Stored data entries
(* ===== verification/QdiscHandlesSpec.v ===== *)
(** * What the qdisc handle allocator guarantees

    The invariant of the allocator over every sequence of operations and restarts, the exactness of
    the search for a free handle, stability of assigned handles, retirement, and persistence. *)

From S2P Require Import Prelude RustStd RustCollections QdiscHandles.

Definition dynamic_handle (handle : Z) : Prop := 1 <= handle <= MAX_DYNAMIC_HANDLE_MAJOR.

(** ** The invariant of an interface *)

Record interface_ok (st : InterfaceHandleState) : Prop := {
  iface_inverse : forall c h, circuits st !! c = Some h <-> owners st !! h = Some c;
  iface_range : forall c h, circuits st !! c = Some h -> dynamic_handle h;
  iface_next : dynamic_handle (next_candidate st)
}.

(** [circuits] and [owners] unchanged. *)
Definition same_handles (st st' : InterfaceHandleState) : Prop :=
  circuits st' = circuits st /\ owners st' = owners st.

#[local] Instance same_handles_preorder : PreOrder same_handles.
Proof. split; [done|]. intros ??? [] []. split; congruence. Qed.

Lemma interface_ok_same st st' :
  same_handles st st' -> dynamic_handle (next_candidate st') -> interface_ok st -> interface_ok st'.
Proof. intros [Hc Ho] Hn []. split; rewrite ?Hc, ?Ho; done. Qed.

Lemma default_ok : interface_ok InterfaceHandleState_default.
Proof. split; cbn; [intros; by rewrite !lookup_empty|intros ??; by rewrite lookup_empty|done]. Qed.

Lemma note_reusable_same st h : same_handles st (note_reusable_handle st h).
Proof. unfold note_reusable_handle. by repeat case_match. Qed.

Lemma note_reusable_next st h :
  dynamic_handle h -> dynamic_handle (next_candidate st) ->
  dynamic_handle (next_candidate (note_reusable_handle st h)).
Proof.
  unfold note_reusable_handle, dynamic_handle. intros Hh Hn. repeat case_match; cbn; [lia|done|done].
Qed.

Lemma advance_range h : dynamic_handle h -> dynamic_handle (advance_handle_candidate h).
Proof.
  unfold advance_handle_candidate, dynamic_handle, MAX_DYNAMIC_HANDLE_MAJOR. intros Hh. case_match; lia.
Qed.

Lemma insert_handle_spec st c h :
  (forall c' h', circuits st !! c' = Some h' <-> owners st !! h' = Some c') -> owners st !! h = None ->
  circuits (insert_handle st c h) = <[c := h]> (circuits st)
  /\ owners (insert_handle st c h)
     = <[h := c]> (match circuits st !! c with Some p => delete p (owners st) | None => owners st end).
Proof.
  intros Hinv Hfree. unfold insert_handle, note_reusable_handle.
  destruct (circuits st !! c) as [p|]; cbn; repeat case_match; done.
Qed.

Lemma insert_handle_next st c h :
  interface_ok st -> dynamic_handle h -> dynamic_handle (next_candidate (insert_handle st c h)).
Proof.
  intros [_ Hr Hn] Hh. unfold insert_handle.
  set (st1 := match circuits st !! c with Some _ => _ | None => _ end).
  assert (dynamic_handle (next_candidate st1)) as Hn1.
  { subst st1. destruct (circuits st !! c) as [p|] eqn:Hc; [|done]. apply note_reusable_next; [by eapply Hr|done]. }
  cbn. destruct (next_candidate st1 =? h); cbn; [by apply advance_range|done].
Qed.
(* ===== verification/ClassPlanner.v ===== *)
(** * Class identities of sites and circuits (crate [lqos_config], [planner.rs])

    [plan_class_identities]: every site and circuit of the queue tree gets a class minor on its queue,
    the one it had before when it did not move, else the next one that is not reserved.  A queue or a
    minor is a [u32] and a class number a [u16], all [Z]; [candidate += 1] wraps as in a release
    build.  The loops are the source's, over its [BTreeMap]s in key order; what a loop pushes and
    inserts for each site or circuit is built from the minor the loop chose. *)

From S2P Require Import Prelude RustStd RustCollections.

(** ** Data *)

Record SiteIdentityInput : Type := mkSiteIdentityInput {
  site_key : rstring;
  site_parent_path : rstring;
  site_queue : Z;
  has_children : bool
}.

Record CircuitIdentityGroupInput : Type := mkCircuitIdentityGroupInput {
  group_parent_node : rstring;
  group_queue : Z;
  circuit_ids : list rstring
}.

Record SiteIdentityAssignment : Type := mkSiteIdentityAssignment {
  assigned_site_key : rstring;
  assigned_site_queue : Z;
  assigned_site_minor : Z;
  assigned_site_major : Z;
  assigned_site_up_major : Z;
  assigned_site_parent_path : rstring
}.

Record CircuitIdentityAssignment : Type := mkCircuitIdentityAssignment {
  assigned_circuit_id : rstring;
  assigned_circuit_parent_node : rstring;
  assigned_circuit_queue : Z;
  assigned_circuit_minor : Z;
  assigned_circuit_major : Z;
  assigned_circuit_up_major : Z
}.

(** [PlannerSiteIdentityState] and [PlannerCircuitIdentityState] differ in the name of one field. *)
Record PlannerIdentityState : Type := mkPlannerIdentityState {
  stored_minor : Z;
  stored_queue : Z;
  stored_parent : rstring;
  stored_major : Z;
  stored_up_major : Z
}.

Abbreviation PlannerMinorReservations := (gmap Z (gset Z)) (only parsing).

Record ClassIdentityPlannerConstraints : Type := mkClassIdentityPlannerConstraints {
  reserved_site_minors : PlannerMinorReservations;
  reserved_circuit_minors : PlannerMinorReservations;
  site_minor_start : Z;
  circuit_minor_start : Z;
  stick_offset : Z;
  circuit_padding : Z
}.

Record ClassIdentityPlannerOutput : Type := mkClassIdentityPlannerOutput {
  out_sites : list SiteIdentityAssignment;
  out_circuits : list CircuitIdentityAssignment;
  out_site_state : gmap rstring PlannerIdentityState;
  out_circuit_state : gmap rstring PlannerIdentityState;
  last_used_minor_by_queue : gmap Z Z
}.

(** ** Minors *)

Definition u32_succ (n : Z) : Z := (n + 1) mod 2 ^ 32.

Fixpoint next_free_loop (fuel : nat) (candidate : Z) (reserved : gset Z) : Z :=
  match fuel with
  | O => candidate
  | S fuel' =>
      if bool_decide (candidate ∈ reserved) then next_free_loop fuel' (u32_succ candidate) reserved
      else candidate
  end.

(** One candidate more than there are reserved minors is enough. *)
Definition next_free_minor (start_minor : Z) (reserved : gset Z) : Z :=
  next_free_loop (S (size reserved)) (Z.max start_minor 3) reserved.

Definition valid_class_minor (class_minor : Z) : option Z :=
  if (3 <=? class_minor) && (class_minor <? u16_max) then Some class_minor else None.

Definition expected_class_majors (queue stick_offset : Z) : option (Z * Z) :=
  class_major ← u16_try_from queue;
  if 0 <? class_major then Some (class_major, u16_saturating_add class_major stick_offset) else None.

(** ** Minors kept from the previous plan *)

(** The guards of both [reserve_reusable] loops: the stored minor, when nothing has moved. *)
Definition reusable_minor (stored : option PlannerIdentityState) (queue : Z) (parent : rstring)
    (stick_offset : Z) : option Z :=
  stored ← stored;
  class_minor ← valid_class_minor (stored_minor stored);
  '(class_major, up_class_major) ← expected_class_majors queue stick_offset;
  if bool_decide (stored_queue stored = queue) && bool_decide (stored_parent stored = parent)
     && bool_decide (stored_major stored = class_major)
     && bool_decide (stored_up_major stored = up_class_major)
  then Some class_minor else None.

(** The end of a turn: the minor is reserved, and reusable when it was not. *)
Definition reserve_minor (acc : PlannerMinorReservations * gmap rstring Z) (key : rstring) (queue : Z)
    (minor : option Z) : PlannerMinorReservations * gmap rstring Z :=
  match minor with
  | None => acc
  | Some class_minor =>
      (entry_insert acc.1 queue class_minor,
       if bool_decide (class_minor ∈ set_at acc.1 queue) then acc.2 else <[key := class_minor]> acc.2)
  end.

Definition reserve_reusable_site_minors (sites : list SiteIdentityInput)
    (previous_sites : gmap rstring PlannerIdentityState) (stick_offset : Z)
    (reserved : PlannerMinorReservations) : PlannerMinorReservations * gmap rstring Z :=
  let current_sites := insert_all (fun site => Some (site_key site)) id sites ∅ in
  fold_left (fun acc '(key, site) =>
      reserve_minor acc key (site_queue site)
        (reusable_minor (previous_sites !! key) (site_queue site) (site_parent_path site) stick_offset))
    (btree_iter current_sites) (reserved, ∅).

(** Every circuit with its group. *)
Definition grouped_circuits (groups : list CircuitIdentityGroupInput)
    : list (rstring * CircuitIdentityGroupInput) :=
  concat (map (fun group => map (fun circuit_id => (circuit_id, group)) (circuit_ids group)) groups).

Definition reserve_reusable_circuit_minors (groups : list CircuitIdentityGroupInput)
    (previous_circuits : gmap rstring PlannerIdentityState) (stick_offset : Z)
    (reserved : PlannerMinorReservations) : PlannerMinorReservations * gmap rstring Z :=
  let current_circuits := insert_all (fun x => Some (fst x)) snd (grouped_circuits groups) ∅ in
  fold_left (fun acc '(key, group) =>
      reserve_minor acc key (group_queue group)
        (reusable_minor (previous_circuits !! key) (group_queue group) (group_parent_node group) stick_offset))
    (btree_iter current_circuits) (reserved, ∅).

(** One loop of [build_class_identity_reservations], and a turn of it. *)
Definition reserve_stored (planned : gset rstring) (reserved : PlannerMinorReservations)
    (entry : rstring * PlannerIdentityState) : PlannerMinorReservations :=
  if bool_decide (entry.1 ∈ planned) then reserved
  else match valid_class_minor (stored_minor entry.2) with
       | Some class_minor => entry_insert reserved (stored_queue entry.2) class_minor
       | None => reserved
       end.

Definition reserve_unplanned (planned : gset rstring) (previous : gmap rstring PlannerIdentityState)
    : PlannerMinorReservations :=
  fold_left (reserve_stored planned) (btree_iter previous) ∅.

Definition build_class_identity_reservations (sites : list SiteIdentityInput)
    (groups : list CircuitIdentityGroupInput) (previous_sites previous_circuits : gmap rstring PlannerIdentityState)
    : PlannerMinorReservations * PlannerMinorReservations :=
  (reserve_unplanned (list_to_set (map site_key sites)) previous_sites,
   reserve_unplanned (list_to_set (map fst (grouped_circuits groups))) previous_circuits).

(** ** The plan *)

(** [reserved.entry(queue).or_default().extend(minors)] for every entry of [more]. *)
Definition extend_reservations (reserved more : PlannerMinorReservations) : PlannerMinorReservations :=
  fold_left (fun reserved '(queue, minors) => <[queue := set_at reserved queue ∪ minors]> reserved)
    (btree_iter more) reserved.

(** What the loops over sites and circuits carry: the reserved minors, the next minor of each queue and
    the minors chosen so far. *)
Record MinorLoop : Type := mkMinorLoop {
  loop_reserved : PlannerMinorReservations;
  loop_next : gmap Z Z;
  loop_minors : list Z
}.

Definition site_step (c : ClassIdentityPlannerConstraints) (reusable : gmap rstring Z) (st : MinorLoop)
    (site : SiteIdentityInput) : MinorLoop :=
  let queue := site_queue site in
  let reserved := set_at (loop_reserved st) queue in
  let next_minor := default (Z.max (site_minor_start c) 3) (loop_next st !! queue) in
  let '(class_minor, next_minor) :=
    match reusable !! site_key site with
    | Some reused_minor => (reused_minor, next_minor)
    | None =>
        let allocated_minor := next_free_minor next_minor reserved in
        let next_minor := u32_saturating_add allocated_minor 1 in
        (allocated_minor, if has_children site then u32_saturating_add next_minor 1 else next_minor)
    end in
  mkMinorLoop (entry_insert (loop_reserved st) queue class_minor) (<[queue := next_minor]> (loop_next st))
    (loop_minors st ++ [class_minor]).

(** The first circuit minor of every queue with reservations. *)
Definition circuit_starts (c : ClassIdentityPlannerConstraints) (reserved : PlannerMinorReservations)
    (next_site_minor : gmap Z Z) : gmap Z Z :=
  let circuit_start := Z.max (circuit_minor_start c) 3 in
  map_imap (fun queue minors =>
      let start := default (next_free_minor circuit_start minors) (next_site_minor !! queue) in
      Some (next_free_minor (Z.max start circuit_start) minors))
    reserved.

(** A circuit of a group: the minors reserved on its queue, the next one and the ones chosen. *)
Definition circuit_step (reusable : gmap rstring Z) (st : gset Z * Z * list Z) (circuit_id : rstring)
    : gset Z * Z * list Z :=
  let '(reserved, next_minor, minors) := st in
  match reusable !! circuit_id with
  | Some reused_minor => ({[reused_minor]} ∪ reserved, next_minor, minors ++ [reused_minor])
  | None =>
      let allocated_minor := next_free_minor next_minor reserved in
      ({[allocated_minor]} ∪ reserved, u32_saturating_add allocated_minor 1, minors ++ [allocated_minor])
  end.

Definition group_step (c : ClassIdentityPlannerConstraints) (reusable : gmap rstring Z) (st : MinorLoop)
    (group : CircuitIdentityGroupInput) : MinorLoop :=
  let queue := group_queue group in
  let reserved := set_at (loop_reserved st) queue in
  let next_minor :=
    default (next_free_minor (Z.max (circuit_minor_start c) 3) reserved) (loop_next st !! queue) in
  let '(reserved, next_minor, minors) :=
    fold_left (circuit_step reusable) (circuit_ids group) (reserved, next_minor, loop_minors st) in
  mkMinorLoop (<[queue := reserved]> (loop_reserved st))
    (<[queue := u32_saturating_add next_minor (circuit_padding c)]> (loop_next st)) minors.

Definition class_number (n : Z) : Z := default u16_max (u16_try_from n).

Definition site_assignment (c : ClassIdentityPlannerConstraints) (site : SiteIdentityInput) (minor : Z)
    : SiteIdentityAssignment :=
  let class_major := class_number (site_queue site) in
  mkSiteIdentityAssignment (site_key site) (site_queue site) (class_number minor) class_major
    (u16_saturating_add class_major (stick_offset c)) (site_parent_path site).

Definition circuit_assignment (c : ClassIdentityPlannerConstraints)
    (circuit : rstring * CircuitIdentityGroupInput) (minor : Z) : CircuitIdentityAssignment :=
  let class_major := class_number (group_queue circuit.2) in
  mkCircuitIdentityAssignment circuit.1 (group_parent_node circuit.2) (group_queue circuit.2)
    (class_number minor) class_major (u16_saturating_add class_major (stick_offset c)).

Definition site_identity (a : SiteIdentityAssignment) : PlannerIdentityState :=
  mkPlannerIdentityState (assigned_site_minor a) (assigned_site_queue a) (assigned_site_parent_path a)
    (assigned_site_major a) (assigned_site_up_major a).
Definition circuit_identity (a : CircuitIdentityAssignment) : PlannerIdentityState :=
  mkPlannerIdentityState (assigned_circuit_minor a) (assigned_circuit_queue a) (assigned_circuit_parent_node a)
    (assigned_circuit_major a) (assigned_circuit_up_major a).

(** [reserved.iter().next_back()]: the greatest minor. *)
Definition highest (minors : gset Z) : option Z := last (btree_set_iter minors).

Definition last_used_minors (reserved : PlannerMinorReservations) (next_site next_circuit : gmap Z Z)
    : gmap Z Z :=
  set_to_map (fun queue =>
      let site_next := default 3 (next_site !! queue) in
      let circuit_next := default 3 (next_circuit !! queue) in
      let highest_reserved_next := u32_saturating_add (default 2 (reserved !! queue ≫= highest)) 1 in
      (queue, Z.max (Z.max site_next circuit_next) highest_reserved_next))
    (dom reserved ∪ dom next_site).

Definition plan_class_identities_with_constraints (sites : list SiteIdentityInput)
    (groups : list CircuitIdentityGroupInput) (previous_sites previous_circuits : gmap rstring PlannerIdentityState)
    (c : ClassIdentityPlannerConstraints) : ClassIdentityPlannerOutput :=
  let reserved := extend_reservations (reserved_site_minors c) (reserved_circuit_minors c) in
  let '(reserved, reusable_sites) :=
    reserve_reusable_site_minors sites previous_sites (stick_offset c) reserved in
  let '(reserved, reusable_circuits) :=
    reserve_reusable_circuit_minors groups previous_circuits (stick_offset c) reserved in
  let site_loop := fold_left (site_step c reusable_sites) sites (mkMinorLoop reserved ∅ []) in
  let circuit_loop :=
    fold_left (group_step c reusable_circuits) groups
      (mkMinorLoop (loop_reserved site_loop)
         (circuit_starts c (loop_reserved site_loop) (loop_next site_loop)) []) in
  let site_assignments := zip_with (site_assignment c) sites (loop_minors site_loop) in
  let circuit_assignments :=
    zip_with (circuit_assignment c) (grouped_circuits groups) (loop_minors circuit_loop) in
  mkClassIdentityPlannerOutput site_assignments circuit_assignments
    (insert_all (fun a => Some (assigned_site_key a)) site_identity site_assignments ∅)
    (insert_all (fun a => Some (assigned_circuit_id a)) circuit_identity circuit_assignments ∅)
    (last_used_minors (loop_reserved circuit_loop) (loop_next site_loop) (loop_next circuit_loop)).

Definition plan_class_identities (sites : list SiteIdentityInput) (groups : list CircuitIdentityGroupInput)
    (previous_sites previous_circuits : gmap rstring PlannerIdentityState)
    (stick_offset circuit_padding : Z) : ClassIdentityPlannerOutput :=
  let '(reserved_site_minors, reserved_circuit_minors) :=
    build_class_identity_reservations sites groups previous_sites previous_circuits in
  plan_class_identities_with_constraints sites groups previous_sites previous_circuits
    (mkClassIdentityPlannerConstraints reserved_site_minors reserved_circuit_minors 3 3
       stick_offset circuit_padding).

What the task asks :: Beginning at the opening line of the data, transcribe each line exactly until you reach the line with "iface_range : forall", which you also include, and go no further.

Solution for this task ::
(* ===== verification/QdiscHandlesSpec.v ===== *)
(** * What the qdisc handle allocator guarantees

    The invariant of the allocator over every sequence of operations and restarts, the exactness of
    the search for a free handle, stability of assigned handles, retirement, and persistence. *)

From S2P Require Import Prelude RustStd RustCollections QdiscHandles.

Definition dynamic_handle (handle : Z) : Prop := 1 <= handle <= MAX_DYNAMIC_HANDLE_MAJOR.

(** ** The invariant of an interface *)

Record interface_ok (st : InterfaceHandleState) : Prop := {
  iface_inverse : forall c h, circuits st !! c = Some h <-> owners st !! h = Some c;
  iface_range : forall c h, circuits st !! c = Some h -> dynamic_handle h;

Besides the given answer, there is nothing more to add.